Charles Eldred, one of my undergraduate teachers said: "One day you will make a piece that will make all the others that came before it look bad. Is that a good day or a bad day?" My surmise now is it has to be "good" for just like writing, one puts what is inside to the outside as a way of clearing the way and moving ahead. I have often joked that graduate school was a good investment because it allowed me to make all the bad paintings I needed to do so I would never do them again. Essentially this is true: artists don't just pop out of the creative womb as finished entities. We stumble around a lot, especially at the outset and the tuition is long, or certainly longer, I believe than most people realize. But then, what happens when you're stumbling around and you find someone else, far off your artistic radar has been following similar issues and has not only explored some of your ideas, they have realized them brilliantly and garnered great acclaim?
My own work has pulled together a lot in the last two years, but it was both humbling, difficult, and I also believe, ultimately important, that I stumbled upon Baumgartner's work only to realize what I'm doing is art that is only just emerging. The lecture I attended last night with the artist and Julien Robson from PAFA really drove home the idea that if I could level one BIG criticism at graduate school, it is that it fundamentally lacked the power of experiences such as observing first hand the interaction between an artist at the top of her game and a curator who is brilliantly insightful. The blame does not rest squarely on the purveyors of my advanced degree. Looking back, probably all of us, were not ready to consider such critical ideas; we were too wrapped up in our own issues--many simply still struggling with the raw materials of our craft, painting. Perhaps too, many of us were just too overwhelmed or too self-involved so that the mental conduits needed to re-shape our thinking were just not open.
Much as Baumgartner's work exquisitely melds form and concept (including notions that relate to my own work) and visually embodies many of the characteristics I want my own pieces to possess, one must believe there is always room for one's own unique voice, one's own way of working.

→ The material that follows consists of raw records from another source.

(** ** The correctness of the primitives *)

(** C37: the key derivation is HKDF-SHA256 of RFC 5869 for every output length up
    to 8160 bytes, a missing or empty salt being 32 zero bytes; the loop ends
    and stays in its buffers. *)
Theorem hkdf_is_rfc5869 {NaCl : Sodium} {HS : SodiumSpec NaCl} l salt ikm info :
  0 < l ≤ 255 * 32 →
  auth_hkdf_sha256 l salt (Some ikm) (length ikm) (Some info) (length info) =
    Ok (rfc5869 (match salt with None | Some [] => zeros 32 | Some s => s end) ikm info l).
Proof. intros [H0 H1]. by apply hkdf_run. Qed.

Lemma hkdf_is_rfc5869_witness :
  auth_hkdf_sha256 (NaCl := Toy.sodium) 40 None (Some [Byte.x07]) 1 (Some (str_bytes "kc s2c")) 6 =
    Ok (rfc5869 (NaCl := Toy.sodium) (zeros 32) [Byte.x07] (str_bytes "kc s2c") 40).
Proof. apply (hkdf_is_rfc5869 40 None [Byte.x07] (str_bytes "kc s2c")). lia. Defined.

(** the input checks accept exactly the canonical encodings: a point check
    succeeds on the encodings of the elements other than the identity, a scalar
    check on the integers below the group order. *)
Theorem input_checks_exact {NaCl : Sodium} {HS : SodiumSpec NaCl} (b : bytes) :
  (auth_check_point b = Ok tt ↔ ∃ x, b = senc x ∧ x ≠ gzero) ∧
  (auth_check_point b = Err AUTH_ERR_IDENTITY_POINT ↔ b = senc gzero) ∧
  (auth_check_point b = Err AUTH_ERR_INVALID_POINT ↔ sdec b = None) ∧
  (length b = 32 → auth_check_scalar b = Ok tt ↔ (load_le b < sL)%Z).
Proof.
  split; [apply check_point_ok|]. rewrite !check_point_err. split_and!.
  - by split; [intros [[_ ?]|[[=] _]]|left].
  - by split; [intros [[[=] _]|[_ ?]]|right].
  - intros Hl. rewrite check_scalar_ok by done. unfold canonical. tauto.
Qed.
Lemma rerandomize_ok stored_c stored_blind delta c' b' :
  canonical delta →
  auth_rerandomize_commitment stored_c stored_blind delta = Ok (c', b') →
  ∃ h x, auth_attr_h = Ok (senc h) ∧ stored_c = senc x ∧ h ≠ gzero ∧ load_le delta ≠ 0%Z ∧
    c' = senc (gadd x (gmul (load_le delta) h)) ∧ b' = auth_scalar_add stored_blind delta.
Proof.
  intros Hd H. unfold auth_rerandomize_commitment in H. destruct attr_h_ok as [h Eh].
  rewrite Eh in H. cbn [mbind outcome_bind] in H. rewrite scalarmult_run, canonical_255 in H by done.
  case_decide as Hz; [done|]. cbn [mbind outcome_bind] in H.
  destruct (auth_point_add stored_c _) as [r| |] eqn:Ea; [|done..]. injection H as <- <-.
  apply point_add_ok in Ea as (x & y & -> & Ey & ->). apply senc_inj in Ey as <-.
  exists h, x. split_and!; try done.
  - intros ->. by rewrite gmul_0_r in Hz.
  - intros E. by rewrite E, gmul_0_l in Hz.
Qed.

Lemma rerand_complete wide stored_c stored_blind delta c' b' pid nc ec p :
  canonical delta → is_n 32 pid → is_n 32 nc → is_n 32 ec →
  auth_rerandomize_commitment stored_c stored_blind delta = Ok (c', b') →
  auth_prove_rerandomization wide stored_c c' delta pid nc ec = Ok p →
  schnorr_wf p ∧
  accepts_unless_zero (rerand_challenge pid nc ec stored_c c' (sp_a p))
    (auth_verify_rerandomization p stored_c c' pid nc ec) p.
Proof.
  intros Hd H1 H2 H3 Hr H.
  destruct (rerandomize_ok _ _ _ _ _ Hd Hr) as (h & x & Eh & -> & Hh & Hd0 & -> & _).
  assert (HP : gmul (load_le delta) h ≠ gzero) by (by apply scalar_nonzero).
  set (c' := senc (gadd x (gmul (load_le delta) h))) in *.
  unfold auth_prove_rerandomization, auth_prove_rerandomization_with_bytes in H.
  rewrite Eh in H. cbn [mbind outcome_bind] in H.
  destruct (schnorr_complete (λ a, rerand_challenge pid nc ec (senc x) c' a) wide delta h p Hd HP)
    as (Hw & c & Ec & Hc & Hiff); [|exact H|].
  { intros a Ha. eexists. split; [apply rerand_challenge_run; try done; apply length_senc
      |apply challenge_canonical]. }
  split; [done|]. exists c. split; [done|]. rewrite <- Hiff, <- schnorr_check_true.
  unfold auth_verify_rerandomization. rewrite or_false_true, Eh, Ec. cbn [mbind outcome_bind].
  unfold schnorr_check. destruct (auth_scalarmult (sp_s p) (senc h)); [|done..]. cbn [mbind outcome_bind].
  unfold c'. rewrite point_sub_run. cbn [mbind outcome_bind].
  rewrite (gadd_comm x), <- gadd_assoc, gadd_neg_r, gadd_0_r. done.
Qed.
End completeness.

(** ** The role-set proof *)
Section role_set.
Context {NaCl : Sodium} {HS : SodiumSpec NaCl}.

(** Every result of a computation satisfies [P]. *)
Definition returns {S A} (P : A → Prop) (m : M auth_err_t S A) : Prop :=
  ∀ s a s', m s = (Ok a, s') → P a.

Lemma returns_bind {S A B} (P : B → Prop) (m : M auth_err_t S A) k :
  (∀ a, returns P (k a)) → returns P (m ≫= k).
Proof. intros Hk s b s' H. apply bind_ok_inv in H as (a & s1 & _ & H). by eapply Hk. Qed.

Lemma challenge_returns : returns canonical auth_transcript_challenge.
Proof.
  intros s a s' E. unfold auth_transcript_challenge in E. rewrite bind_run in E. cbn [get] in E.
  apply bind_ok_inv in E as (? & ? & _ & E). injection E as <- _. apply reduce_canonical.
Qed.

Lemma with_transcript_returns {A} (P : A → Prop) m c : returns P m → with_transcript m = Ok c → P c.
Proof.
  unfold with_transcript, eval. intros H E.
  match type of E with (?m ?t).1 = _ => destruct (m t) as [o t'] eqn:Em end. cbn in E. subst o. by eapply H.
Qed.

Lemma master_challenge_canonical roles c' A pid nc ec c :
  role_set_master_challenge roles c' A pid nc ec = Ok c → canonical c.
Proof.
  apply with_transcript_returns. repeat (apply returns_bind; intros _). apply challenge_returns.
Qed.

(** Whatever it absorbs, a challenge is a canonical scalar. *)
Lemma auth_client_challenge_canonical pub a pid nc ec c : auth_client_challenge pub a pid nc ec = Ok c → canonical c.
Proof.
  apply with_transcript_returns. repeat (apply returns_bind; intros _). apply challenge_returns.
Qed.

Lemma find_role_ok roles role i :
  find_role roles role = Some i → roles !! i = Some role.
Proof.
  revert i. induction roles as [|r roles IH]; intros i H; [done|]. cbn [find_role] in H.
  destruct (Z.eqb_spec r role) as [->|]; [by injection H as <-|].
  destruct (find_role roles role); [|done]. injection H as <-. by apply IH.
Qed.

(** [Y_i] as a group element. *)
Definition Y_of (xc : sG) (r : Z) : sG :=
  gadd xc (gneg (gmul (load_le (auth_scalar_from_u64 r) mod 2 ^ 255) gbase)).

Lemma role_set_Y_ok roles xc Y :
  role_set_Y roles (senc xc) = Ok Y → Y = map (λ r, senc (Y_of xc r)) roles.
Proof.
  revert Y. induction roles as [|r roles IH]; intros Y H; cbn [role_set_Y] in H; [by injection H as <-|].
  rewrite scalarmult_base_eq, scalarmult_run in H. case_decide; [done|].
  cbn [mbind outcome_bind] in H. rewrite point_sub_run in H. cbn [mbind outcome_bind] in H.
  destruct (role_set_Y roles _) as [ys| |]; [|done..]. injection H as <-.
  cbn [map]. by rewrite <- (IH ys).
Qed.

Lemma scalar_from_u64_value v : is_u64 v → load_le (auth_scalar_from_u64 v) = v.
Proof.
  intros Hv. unfold auth_scalar_from_u64.
  change (map _ (seq 0 8)) with (map (λ j, u8 (Z.shiftr v (8 * Z.of_nat j))) (seq 0 8)).
  rewrite load_le_app, load_le_zeros, Z.mul_0_r, Z.add_0_r.
  transitivity (load_le (store_le 8 v)); [|by apply load_store_le_8].
  do 2 f_equal.
Qed.

(** *** The simulated branches *)
Definition branch_ok (h : sG) (b : auth_set_branch_t) (y : sG) : Prop :=
  schnorr_holds h (br_a b) (br_s b) (br_c b) (senc y).

Lemma simulate_after h wide ti i consumed Y w bs w' :
  ti < i → simulate_branches h wide ti i consumed Y w = Ok (bs, w') → w' = w.
Proof.
  revert i consumed bs. induction Y as [|y Y IH]; intros i consumed bs Hi H; cbn [simulate_branches] in H.
  { by injection H. }
  rewrite (proj2 (Nat.eqb_neq i ti)) in H by lia.
  do 5 (apply outcome_bind_ok_inv in H as (? & _ & H)).
  apply outcome_bind_ok_inv in H as ([bs' w''] & E & H). injection H as <- <-.
  eapply IH; [|exact E]. lia.
Qed.

Lemma simulate_ok h wide ti i consumed ys w bs w' :
  canonical w → simulate_branches (senc h) wide ti i consumed (map senc ys) w = Ok (bs, w') →
  canonical w' ∧ length bs = length ys ∧
  ∀ j y b, ys !! j = Some y → bs !! j = Some b →
    if i + j =? ti then br_a b = senc (gmul (load_le w') h) ∧ h ≠ gzero
    else branch_ok h b y.
Proof.
  revert i consumed w bs. induction ys as [|y ys IH]; intros i consumed w bs Hw H;
    cbn [simulate_branches map] in H.
  { injection H as <- <-. split_and!; [done..|]. intros j y b Hj. by rewrite lookup_nil in Hj. }
  destruct (Nat.eqb_spec i ti) as [->|Hi].
  - apply outcome_bind_ok_inv in H as (wb & _ & H).
    apply outcome_bind_ok_inv in H as (a & Ea & H).
    apply outcome_bind_ok_inv in H as ([bs' w''] & E & H). injection H as <- <-.
    pose proof (simulate_after _ _ _ _ _ _ _ _ _ (Nat.lt_succ_diag_r ti) E) as ->.
    destruct (IH _ _ _ _ (reduce_canonical wb) E) as (Hc & Hl & Hb).
    split_and!; [done|cbn; by rewrite Hl|]. intros [|j] y' b Hy Hb'.
    + injection Hb' as <-. rewrite Nat.add_0_r, Nat.eqb_refl. cbn [br_a].
      rewrite scalarmult_run, canonical_255 in Ea by done. case_decide as Hz; [done|].
      injection Ea as <-. split; [done|]. intros ->. by rewrite gmul_0_r in Hz.
    + specialize (Hb j y' b Hy Hb'). by rewrite Nat.add_succ_comm in Hb.
  - apply outcome_bind_ok_inv in H as (wc & _ & H).
    apply outcome_bind_ok_inv in H as (ws & _ & H).
    apply outcome_bind_ok_inv in H as (hs & Ehs & H).
    apply outcome_bind_ok_inv in H as (yc & Eyc & H).
    apply outcome_bind_ok_inv in H as (a & Ea & H).
    apply outcome_bind_ok_inv in H as ([bs' w''] & E & H). injection H as <- <-.
    destruct (IH _ _ _ _ Hw E) as (Hc & Hl & Hb).
    split_and!; [done|cbn; by rewrite Hl|]. intros [|j] y' b Hy Hb'.
    + injection Hb' as <-. injection Hy as <-. rewrite Nat.add_0_r, (proj2 (Nat.eqb_neq i ti)) by done.
      apply scalarmult_ok in Ehs as (h' & Eh & -> & Hh), Eyc as (y' & Ey & -> & Hy).
      apply senc_inj in Eh, Ey. subst h' y'. rewrite point_sub_run in Ea. injection Ea as <-.
      unfold branch_ok. cbn [br_a br_s br_c]. eexists _, _. split; [reflexivity|].
      split; [reflexivity|]. cbv zeta. split_and!; [done..|].
      by rewrite <- gadd_assoc, gadd_neg_l, gadd_0_r.
    + specialize (Hb j y' b Hy Hb'). by rewrite Nat.add_succ_comm in Hb.
Qed.

(** *** The sum of the challenges *)
Fixpoint sumZ (skip : option nat) (i : nat) (bs : list auth_set_branch_t) : Z :=
  match bs with
  | [] => 0
  | b :: bs => (if bool_decide (skip = Some i) then 0 else load_le (br_c b)) + sumZ skip (S i) bs
  end%Z.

To feel more than a momentary pang of jealousy for the success of another is to deny the uniqueness and value of one's own experience and vision, to suffer a kind of spiritual death. There is a folktale entitled Tree of Sorrows where all the town's people, hang their woes for a day like fruit so that they may pick and chose what cross they will bear. Naturally, in the end, they chose their own. The experience, the moving through time via creation-- the giving of vital force and concrete and lasting form to that which is inside myself, that which is ever-growing, dying, and bedeviling me, that is what matters; that is what will let me find repose. What I'm going through now, even as I sort out my thoughts concerning the events of the last day, will ultimately inform what I will make tomorrow . I really would have it no other way. The joy is the transcendence that I will only find through unraveling my own riddle.